= Mia Brownell =

American painter (born 1971)

Mia Brownell (born 1971) is an American painter whose work has been described by the Boston Globe art critic Cate McQuaid as "a 21st-century take on the 17th-century genre, pulled off with thrilling technique -- a postmodern fruit cocktail that marries today's fascination with genetics and the building blocks of life with old-style painterly seduction."

==Biography==
Mia Brownell was born in 1971 in Chicago, Illinois, to a sculptor, Nancy J. Schulson and a biophysicist, William E. Brownell. Mia began her academic training as a painter at the age of 14 at the Baltimore School for the Arts. She attended Carnegie Mellon University in Pittsburgh and the State University of New York, Buffalo. Her paintings are in several private, corporate, and public art collections including the National Academy of Sciences. In 2014, a traveling 10-year survey of her work accompanied a solo exhibition in New York City titled: "Delightful, Delicious, Disgusting: Paintings by Mia Brownell 2003–2013". The exhibition traveled to museums in New Jersey, Pennsylvania and Connecticut. Dedicated exhibition catalog essays have been written about her work by scholars: Donald Kuspit, Carolyn Korsmeyer, Kenneth Bendiner, Hanneke Grootenboer, and Darra Goldstein.
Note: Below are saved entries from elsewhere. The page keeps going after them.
(* ===== verification/Graceful.v ===== *)
(** * pkg/graceful: shutdown hooks in reverse registration order

    Hooks act on a world [W]; the deadline context they receive is part of it.
    [hook] and [shook] give a recording world. *)

From S2P Require Import Prelude GoLang.
Open Scope Z_scope.

Module Graceful.

Section Group.
Context {W : Type}.

Definition ShutdownFunc := W → W * option error.

Record registration := Registration { name : string; fn : ShutdownFunc }.

Record Group := MkGroup { timeout : Duration; hooks : list registration }.

Definition Option := Group → Group.

Definition WithTimeout (d : Duration) : Option := λ g, MkGroup d (hooks g).

Definition New (opts : list Option) : Group :=
  fold_left (λ g o, o g) opts (MkGroup (30 * Second) []).

Definition Register (n : string) (f : ShutdownFunc) (g : Group) : Group :=
  MkGroup (timeout g) (hooks g ++ [Registration n f]).

(** The loop of [Shutdown] with [left] hooks still to run. *)
Fixpoint Shutdown_loop (hs : list registration) (left : nat) (errs : list error) (w : W)
  : W * list error :=
  match left with
  | O => (w, errs)
  | S i =>
      match hs !! i with
      | None => (w, errs)
      | Some r =>
          let '(w, err) := fn r w in
          match err with
          | Some e => Shutdown_loop hs i (errs ++ [ErrWrap "graceful: %s: %w" [name r] e]) w
          | None => Shutdown_loop hs i errs w
          end
      end
  end.

(** [with_timeout] derives the world in which the hooks see the deadline. *)
Definition Shutdown (with_timeout : Duration → W → W) (g : Group) (w : W) : W * option error :=
  let w := with_timeout (timeout g) w in
  let '(w, errs) := Shutdown_loop (hooks g) (length (hooks g)) [] w in
  (w, errors_Join errs).

(** [ListenAndShutdown]: the select it blocks in, then [Shutdown] in a context of
    its own, whichever case was taken. *)
Inductive wake := CtxDone | Signal.

Definition ListenAndShutdown (with_timeout : Duration → W → W) (ev : wake) (g : Group) (w : W) : W * option error :=
  match ev with
  | CtxDone | Signal => Shutdown with_timeout g w
  end.

End Group.
Arguments registration : clear implicits.
Arguments Group : clear implicits.
Arguments ShutdownFunc : clear implicits.

(** ** A recording world: the deadline set and the hooks run, with results *)

Inductive event := EDeadline (d : Duration) | EHook (n : string) (r : option error).

Definition record_timeout (d : Duration) (tr : list event) : list event := tr ++ [EDeadline d].
Definition hook (n : string) (r : option error) : ShutdownFunc (list event) :=
  λ tr, (tr ++ [EHook n r], r).

Definition register_all (hs : list (string * option error)) (g : Group (list event)) : Group (list event) :=
  fold_left (λ g h, Register h.1 (hook h.1 h.2) g) hs g.

Definition hook_error (h : string * option error) : option error :=
  ErrWrap "graceful: %s: %w" [h.1] <$> h.2.

(** ** Lemmas *)

Lemma in_rev_elem {A} (l : list A) x : x ∈ l ↔ x ∈ rev l.
Proof. rewrite !list_elem_of_In. apply in_rev. Qed.

Lemma register_all_hooks hs g :
  register_all hs g = MkGroup (timeout g) (hooks g ++ ((λ h, Registration h.1 (hook h.1 h.2)) <$> hs)).
Proof.
  revert g. induction hs as [|h hs IH]; intros g; simpl; [by rewrite app_nil_r; destruct g|].
  unfold register_all in IH |- *. simpl. rewrite IH. simpl. by rewrite <-app_assoc.
Qed.

Lemma Shutdown_loop_spec (hs : list (string * option error)) k errs tr :
  (k ≤ length hs)%nat →
  Shutdown_loop ((λ h, Registration h.1 (hook h.1 h.2)) <$> hs) k errs tr =
  (tr ++ ((λ h, EHook h.1 h.2) <$> rev (take k hs)), errs ++ omap hook_error (rev (take k hs))).
Proof.
  revert errs tr. induction k as [|k IH]; intros errs tr Hk; simpl; [by rewrite !app_nil_r|].
  destruct (lookup_lt_is_Some_2 hs k) as [h Hh]; [lia|].
  rewrite list_lookup_fmap, Hh, (take_S_r _ _ h), rev_app_distr by done. simpl.
  unfold hook_error at 1. destruct (h.2); simpl; rewrite IH by lia; by rewrite <-?app_assoc.
Qed.

(** ** Properties *)

(** after registering any hooks, [Shutdown] sets the configured deadline,
    runs every hook exactly once in reverse registration order whatever the
    others return, and returns the join of the failures in that order, each
    wrapped with its name; it returns nil exactly when every hook does. *)
Theorem shutdown_spec d hs :
  Shutdown record_timeout (register_all hs (New [WithTimeout d])) [] =
  (EDeadline d :: ((λ h, EHook h.1 h.2) <$> rev hs), errors_Join (omap hook_error (rev hs))) ∧
  (errors_Join (omap hook_error (rev hs)) = None ↔ Forall (λ h, h.2 = None) hs).
Proof.
  split.
  - unfold Shutdown. rewrite register_all_hooks. simpl. rewrite Shutdown_loop_spec by by rewrite length_fmap.
    by rewrite length_fmap, take_ge.
  - rewrite Forall_forall. setoid_rewrite in_rev_elem. rewrite <-Forall_forall.
    induction (rev hs) as [|[n [e|]] l IH]; simpl; rewrite ?Forall_cons; naive_solver.
Qed.

End Graceful.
Brownell is a Professor of Art at Southern Connecticut State University in New Haven.
Art critic Donald Kuspit said of Brownell's art at a 2010 exhibition: "Brownell’s nature has been 'modernized' and demystified, in that its genetic and cellular basis have been spelled out scientifically, but it remains mysterious—even absurdly miraculous—for it continues to produce, with patient inevitability, the fruits of life. ... Brownell’s paintings are about the bizarre look nature has when seen from a scientific perspective, that is, reductively understood in scientific terms: They are about the estranging, unnatural effect the scientific conception of nature has on the appreciative perception of it."